Nico Ball has recently left her life of teacher in order to train mixed martial arts full-time in Brazil. Originally from Pennsylvania, she attended George Mason University in Virginia and received her Master’s degree studying the impact of martial arts-based social projects. Now she is living the fighter’s life and pursuing her dream to become a pro mixed martial artist.
Additionally, Nico has found a way to continue her interest in creating social changes by helping in organization of the “Terere Kids Project”. It is a nonprofit project for children who live in poverty in the favela of Brazil. It was founded in 2012 by the World Champion Fernando Terere da Silva. The main idea of the project is to use the “soft technique of art” in order to avoid criminal life.
Fernando Terere is an equally inspiring and tragic figure in the world of martial arts. Terere’s fighting style was incredibly creative but his career was interrupted in the early 2000s. Terere’s world started crumbling after he was arrested supposedly for shouting abuse towards an air stewardess. So then Terere fell into a massive depression with drug-taking that led to dependence. In a few years he returned to the mat. He is alive and confident and he is the owner of a BJJ black belt.
“I had no idea who is Terere. I met my friend who looked for Fernando Terere and wanted to train with him. He told me that Terere is a great guy and I have to look at his training. In the end, I found him. I just fell in love with his trainings, so we began to train and work together,” –Nico Ball says.
“I think this is exactly that case when a social project really works. It is focused on the development of many people. It should be noted that Terere devotes himself to this project. He has free trainings for various children from the Cantagalo community, his motherland.”

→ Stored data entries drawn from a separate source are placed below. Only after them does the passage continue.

(* ===== verification/CrashOps.v ===== *)
(** * A write interrupted anywhere

    [Put] and [Delete] with any fault at any of their system calls.  What the
    next [Open] sees depends on the write of the record alone. *)
From S2P Require Import Prelude LogEntry LogReader Index FileSys Segment Store Wp Repr StoreOps Recovery Opening Durable Session Promote Compaction Restart Faults AfterCrash.
Import LogReader Index Segment Store Wp Repr StoreOps Recovery Opening Durable Session Promote Compaction Restart Faults AfterCrash.

Module CrashOps.

(** The outcome the environment has chosen for the next call. *)
Definition first_fault (s : FileSys.FS) : FileSys.fault :=
  match FileSys.faults s with [] => FileSys.FNone | x :: _ => x end.

(** What [Open] finds after write [op], interrupted as [x] says, on a store
    with map [A]. *)
Definition write_outcome (x : FileSys.fault) (A : gmap bytes bytes) (op : op) : outcome :=
  match x with
  | FileSys.FNone => Opens (apply_op A op)
  | FileSys.FFail => Opens A
  | FileSys.FShort n =>
      if decide (n < length (enc (op_record op)))%nat
      then (if silent_cut n then Opens A else Refuses scan_error)
      else Opens (apply_op A op)
  end.

(** The write of [Append] under the first fault. *)
Lemma wp_Append_first p w sg ino c key value t (Q : World -> res (Z * Z) -> Prop) :
  let b := LogEntry.Encode key value t in
  heap w !! p = Some sg -> f sg = Some ino -> FileSys.data (fs w) !! ino = Some c ->
  blen c + blen b <= FileSys.max_file ->
  match first_fault (fs w) with
  | FileSys.FNone => forall fl, Q (refault_w fl (appended w p sg ino c b)) (Ok (size sg, blen b))
  | FileSys.FFail => forall fl e, Q (refault_w fl w) (Err e)
  | FileSys.FShort n => forall fl e, Q (MkWorld (grown fl w ino c (take n b)) (heap w) (hnext w)) (Err e)
  end ->
  wp (Segment.Append p key value t) w Q.
Proof.
  intros b Hp Hf Hc Hsz HQ. apply wp_bind, (wp_load _ _ _ _ Hp). cbn. rewrite Hf. fold b.
  assert (Hcon : FileSys.content (fs w) ino = c) by by apply FileSys.content_Some.
  apply wp_bind, wp_wrapping, wp_os, wp_bind.
  assert (Hpop : exists fl, FileSys.pop_fault (fs w) = (refault fl (fs w), Ok (first_fault (fs w)))).
  { unfold FileSys.pop_fault, first_fault. destruct (FileSys.faults (fs w)) as [|x l] eqn:E.
    - exists []. f_equal. unfold refault. rewrite <- E. by destruct (fs w).
    - by exists l. }
  destruct Hpop as [fl Hpop]. eapply wp_run; [exact Hpop|]. unfold bind_post.
  destruct (first_fault (fs w)) as [| |n].
  - unfold act, wp. change (FileSys.content (refault fl (fs w))) with (FileSys.content (fs w)).
    rewrite Hcon, (proj2 (Z.ltb_ge _ _)) by done. cbn. rewrite Z.eqb_refl. cbn.
    rewrite <- Hf. apply (HQ fl).
  - cbn. apply HQ.
  - unfold act, wp. cbn. change (FileSys.content (refault fl (fs w))) with (FileSys.content (fs w)).
    rewrite Hcon. apply (HQ fl).
Qed.

Section WithRange.
Context `{!GoRange Z}.

(** ** After the record is on disk *)

(** The segments are those of [G], possibly with a new empty one after [id]. *)
Definition settled_at (s : FileSys.FS) (d : bytes) (G : Contents) (id : Z) : Prop :=
  (disk s d G \/ exists ino, disk s d (<[id + 1 := (ino, [])]> G))
  /\ FileSys.names s !! (d, hintFile) = None.

Lemma wp_rotate x G (Q : State -> res unit -> Prop) :
  Inv x G -> hint_free x -> activeID (st x) + 1 < max_id ->
  (forall x' r, r <> Panic -> settled_at (fs (world x')) (dir (st x)) G (activeID (st x)) -> Q x' r) ->
  wp rotate x Q.
Proof.
  intros HI Hh Hid HQ. destruct (next_id_ok x G HI Hid) as [Hi64 Hrange].
  pose proof (active_next_fresh x G HI) as Hfresh. pose proof (inv_disk _ _ HI) as Hd.
  pose proof (disk_no_segment _ _ _ _ Hd Hfresh Hrange) as Hnone.
  pose proof (disk_create _ _ _ _ Hd Hfresh Hrange) as Hnew.
  assert (Hne : (dir (st x), SegmentName (activeID (st x) + 1)) <> (dir (st x), hintFile))
    by (by apply hint_name_ne).
  unfold rotate. apply wp_self. rewrite Hi64. apply wp_bind, wp_on_world, wp_NewSegment;
    [apply Hd|done|..]; intros fl.
  - intros e. apply HQ; [done|]. split; [left; by apply disk_refault|exact Hh].
  - intros e. apply HQ; [done|]. split; [right|].
    + eexists. apply disk_refault. exact Hnew.
    + cbn. by rewrite lookup_insert_ne.
  - apply HQ; [done|]. split; [right|].
    + eexists. apply (disk_refault fl). exact Hnew.
    + cbn. by rewrite lookup_insert_ne.
Qed.

(** The tail of [Put] after the record has been indexed. *)
Lemma wp_put_tail x G (Q : State -> res unit -> Prop) :
  Inv x G -> hint_free x -> activeID (st x) + 1 < max_id ->
  (forall x' r, r <> Panic -> settled_at (fs (world x')) (dir (st x)) G (activeID (st x)) -> Q x' r) ->
  wp ((if SyncOnWrite (opts (st x)) then on_active Segment.Sync else mret tt) ≫= fun _ =>
      if 0 <? MaxFileSize (opts (st x)) then
        n ← on_active Segment.Size;
        if MaxFileSize (opts (st x)) <? n then rotate else mret tt
      else mret tt) x Q.
Proof.
  intros HI Hh Hid HQ. destruct (Inv_active x G HI) as (p & ino & c & Ha & Hs & HG & Hp).
  assert (Hstay : forall fl r, r <> Panic -> Q (with_faults fl x) r).
  { intros fl r Hr. apply HQ; [done|]. split; [left|exact Hh]. by apply (disk_refault fl), HI. }
  assert (Hrest : forall fl, wp (if 0 <? MaxFileSize (opts (st x)) then
        n ← on_active Segment.Size;
        if MaxFileSize (opts (st x)) <? n then rotate else mret tt
      else mret tt) (with_faults fl x) Q).
  { intros fl. destruct (0 <? _); [|by apply Hstay].
    apply wp_bind, (wp_on_active _ _ p); [done|]. eapply wp_Size; [exact Hp|]. cbn.
    destruct (_ <? _); [|by apply Hstay].
    apply (wp_rotate (with_faults fl x) G); [by apply Inv_with_faults|exact Hh|exact Hid|exact HQ]. }
  apply wp_bind. destruct (SyncOnWrite (opts (st x))).
  - apply (wp_on_active _ _ p); [done|]. eapply wp_Sync; [exact Hp|done|]. intros fl r Hr.
    destruct r as [[]|e|]; [apply (Hrest fl)|by apply (Hstay fl)|done].
  - apply wp_ret. cbn. specialize (Hrest (FileSys.faults (fs (world x)))).
    by rewrite with_faults_id in Hrest.
Qed.

(** Opening what is settled around a whole log. *)
Lemma open_settled d o s G L id :
  settled_at s d G id -> is_Some (G !! id) -> (forall i, is_Some (G !! i) -> i <= id) ->
  log_of G L -> open_outcome d o s (Opens (abs G (replay L))).
Proof.
  intros [[Hd|[ino Hd]] Hh] Hid Hmax HL; [by eapply open_log|].
  assert (Hfresh : G !! (id + 1) = None).
  { destruct (G !! (id + 1)) as [y|] eqn:E; [|done]. specialize (Hmax (id + 1)).
    rewrite E in Hmax. assert (id + 1 <= id) by eauto. lia. }
  rewrite <- (abs_grows G (<[id + 1 := (ino, [])]> G)), <- (replay_rotate L (id + 1));
    [|by apply grows_fresh|by apply idx_ok_replay].
  eapply (open_log d o s _ _ (id + 1)); [done| | |done].
  - rewrite lookup_insert_eq. eauto.
  - apply log_of_rotate; [done|]. intros i Hi%Hmax. lia.
Qed.

Lemma open_settled_insert d o s G L id y :
  settled_at s d (<[id := y]> G) id -> (forall i, is_Some (G !! i) -> i <= id) ->
  log_of (<[id := y]> G) L -> open_outcome d o s (Opens (abs (<[id := y]> G) (replay L))).
Proof.
  intros Hs Hmax. apply (open_settled d o s _ L id Hs).
  - rewrite lookup_insert_eq. eauto.
  - intros i. rewrite lookup_insert_is_Some'. intros [->|Hi]; [lia|by apply Hmax].
Qed.

(** A torn append leaves a prefix of the record at the end of the segment. *)
Lemma disk_grown fl w d G id ino c b n :
  disk (fs w) d G -> G !! id = Some (ino, c) -> blen c + blen b <= FileSys.max_file ->
  disk (grown fl w ino c (take n b)) d (<[id := (ino, c ++ take n b)]> G).
Proof.
  intros Hd HG Hsz. apply (disk_refault fl (FileSys.set_data _ (fs w))), disk_append; [done|done|].
  rewrite blen_app. assert (blen (take n b) <= blen b) by (unfold blen; rewrite length_take; lia). lia.
Qed.

(** ** A whole write *)

(** The write step shared by [Put] and [Delete], followed by [tail]. *)
Definition logging (key value : bytes) (t : bool) (tail : M State unit) : M State unit :=
  r ← on_active (fun p => Append p key value t);
  let '(off, sz) := r in
  update (fun s => set_index (Index.Put key (MkLocation (activeID s) off sz t) (index s)) s) ≫= fun _ => tail.

Lemma wp_write x G L op' o key value t (tail : M State unit) :
  Durable x G L -> op_record op' = MkRec key value t -> readable (MkRec key value t) ->
  room x (blen (enc (MkRec key value t))) 1 ->
  (forall y G' (Q : State -> res unit -> Prop), Inv y G' -> hint_free y ->
     activeID (st y) + 1 < max_id -> opts (st y) = opts (st x) ->
     (forall x' r, r <> Panic -> settled_at (fs (world x')) (dir (st y)) G' (activeID (st y)) -> Q x' r) ->
     wp tail y Q) ->
  wp (logging key value t tail) x
    (fun x' r => r <> Panic
       /\ open_outcome (dir (st x)) o (fs (world x'))
            (write_outcome (first_fault (fs (world x))) (abs G (index (st x))) op')
       /\ (r = Ok tt -> first_fault (fs (world x)) = FileSys.FNone)).
Proof.
  intros HD Hop Hr Hroom Htail. pose proof (dur_inv _ _ _ HD) as HI. pose proof (inv_disk _ _ HI) as Hd.
  destruct (Inv_active x G HI) as (p & ino & c & Ha & Hp & HG & Hh).
  destruct (room_active _ _ _ _ _ _ Hroom Ha Hh) as [Hsz Hid].
  destruct (inv_active _ _ HI) as (_ & Hs & Hmax).
  destruct (log_last _ _ _ (dur_log _ _ _ HD) Hs Hmax) as (L0 & rs & -> & Hlt).
  destruct (log_of_append _ _ _ _ _ _ _ (dur_log _ _ _ HD) Hlt HG Hr) as [-> HL1].
  pose proof (readable_fits _ Hr) as Hfit. cbn in Hfit.
  destruct (Inv_written x G p ino (frames rs) key value t HI Ha Hp HG Hh Hfit Hsz) as [HI1 Habs].
  set (G1 := <[activeID (st x) := (ino, frames rs ++ enc (MkRec key value t))]> G) in *.
  assert (Hnew : forall s, settled_at s (dir (st x)) G1 (activeID (st x)) ->
    open_outcome (dir (st x)) o s (Opens (apply_op (abs G (index (st x))) op'))).
  { intros s Hset. pose proof (open_settled_insert _ o _ _ _ _ _ Hset Hmax HL1) as Ho.
    rewrite replay_append, <- (dur_index _ _ _ HD) in Ho.
    change (open_outcome (dir (st x)) o s
      (Opens (abs G1 (index (st (written x p ino (frames rs) key value t)))))) in Ho.
    rewrite (Habs : abs G1 _ = _) in Ho.
    destruct op' as [k v|k]; cbn in Hop |- *; by injection Hop as <- <- <-. }
  assert (Hdata : FileSys.data (fs (world x)) !! ino = Some (frames rs))
    by (by apply (disk_file _ _ _ Hd (activeID (st x)))).
  apply wp_bind, (wp_on_active _ _ p); [done|]. eapply wp_Append_first; [exact Hh|done|exact Hdata|exact Hsz|].
  destruct (first_fault (fs (world x))) as [| |n]; intros fl.
  - cbn [bind_post]. apply wp_update.
    set (y := MkState _ _). assert (Hy : y = with_faults fl (written x p ino (frames rs) key value t)) by done.
    rewrite Hy. clear Hy y. apply (Htail _ G1); [by apply Inv_with_faults|exact (dur_hint _ _ _ HD)|exact Hid|done|].
    intros x' r Hr' Hset. split_and!; [done| |done]. cbn [write_outcome]. by apply Hnew.
  - intros e. cbn [bind_post]. split_and!; [done| |done]. cbn [write_outcome].
    rewrite (dur_index _ _ _ HD). eapply (open_log _ _ _ _ _ (activeID (st x)));
      [by apply (disk_refault fl)|done|apply HD|apply HD].
  - intros e. cbn [bind_post]. split_and!; [done| |done]. unfold write_outcome. rewrite Hop.
    set (b := enc (MkRec key value t)).
    change (LogEntry.Encode key value t) with b in *.
    pose proof (disk_grown fl _ _ _ _ _ _ b n Hd HG Hsz) as Hdn.
    case_decide as Hn.
    + rewrite (dur_index _ _ _ HD). apply (open_torn_log _ _ _ G L0 (activeID (st x)) rs (MkRec key value t) n);
        [|done|done].
      split; [apply HD| |exact (dur_hint _ _ _ HD)]. exists ino. by split.
    + apply Hnew. split; [left|exact (dur_hint _ _ _ HD)]. cbn [world fs].
      rewrite (take_ge b n) in * by lia. exact Hdn.
Qed.

Lemma wp_run_op x G L op' o :
  Durable x G L -> op_ok op' -> room x (blen (enc (op_record op'))) 1 ->
  wp (run_op op') x
    (fun x' r => r <> Panic
       /\ open_outcome (dir (st x)) o (fs (world x'))
            (write_outcome (first_fault (fs (world x))) (abs G (index (st x))) op')
       /\ (r = Ok tt -> first_fault (fs (world x)) = FileSys.FNone)).
Proof.
  intros HD [Hne Hr] Hroom. pose proof (dur_inv _ _ _ HD) as HI.
  destruct op' as [key value|key]; cbn [run_op op_record] in *.
  - unfold Store.Put. apply wp_self. rewrite (inv_closed _ _ HI).
    destruct (Z.eqb_spec (blen key) 0) as [H0|_]; [by apply blen_zero_inv in H0|].
    apply (wp_write x G L (OpPut key value) o key value false _ HD eq_refl Hr Hroom).
    intros y G' Q HI' Hh Hid Ho HQ. rewrite <- Ho. by apply (wp_put_tail y G' Q).
  - unfold Store.Delete. apply wp_self. rewrite (inv_closed _ _ HI).
    destruct (Z.eqb_spec (blen key) 0) as [H0|_]; [by apply blen_zero_inv in H0|].
    apply (wp_write x G L (OpDelete key) o key [] true _ HD eq_refl Hr Hroom).
    intros y G' Q HI' Hh Hid Ho HQ. rewrite <- Ho.
    destruct (Inv_active y G' HI') as (p & ino & c & Ha & _ & _ & Hp).
    assert (Hstay : forall fl r, r <> Panic -> Q (with_faults fl y) r).
    { intros fl r Hrp. apply HQ; [done|]. split; [left|exact Hh]. by apply (disk_refault fl), HI'. }
    destruct (SyncOnWrite (opts (st y))).
    + apply (wp_on_active _ _ p); [done|]. eapply wp_Sync; [exact Hp|done|]. intros fl r Hrp.
      by apply Hstay.
    + apply wp_ret. specialize (Hstay (FileSys.faults (fs (world y))) (Ok tt)).
      rewrite with_faults_id in Hstay by done. by apply Hstay.
Qed.
End WithRange.
End CrashOps.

“We are working on a social project. A lot of sportsmen have been released from the community of Cantagalo with our help. Brazilian Jiu-jitsu plays a great role in Cantagalo and it is popular among different social groups. A lot of children visit the Academy every day after school and spend here nearly 4 hours. And all of this is free for children! Jiu-jitsu is what they need. Now, more than ever, it is important for kids to have a safe place and strong mentors to keep them off the streets and away from the ever-present drug trade”.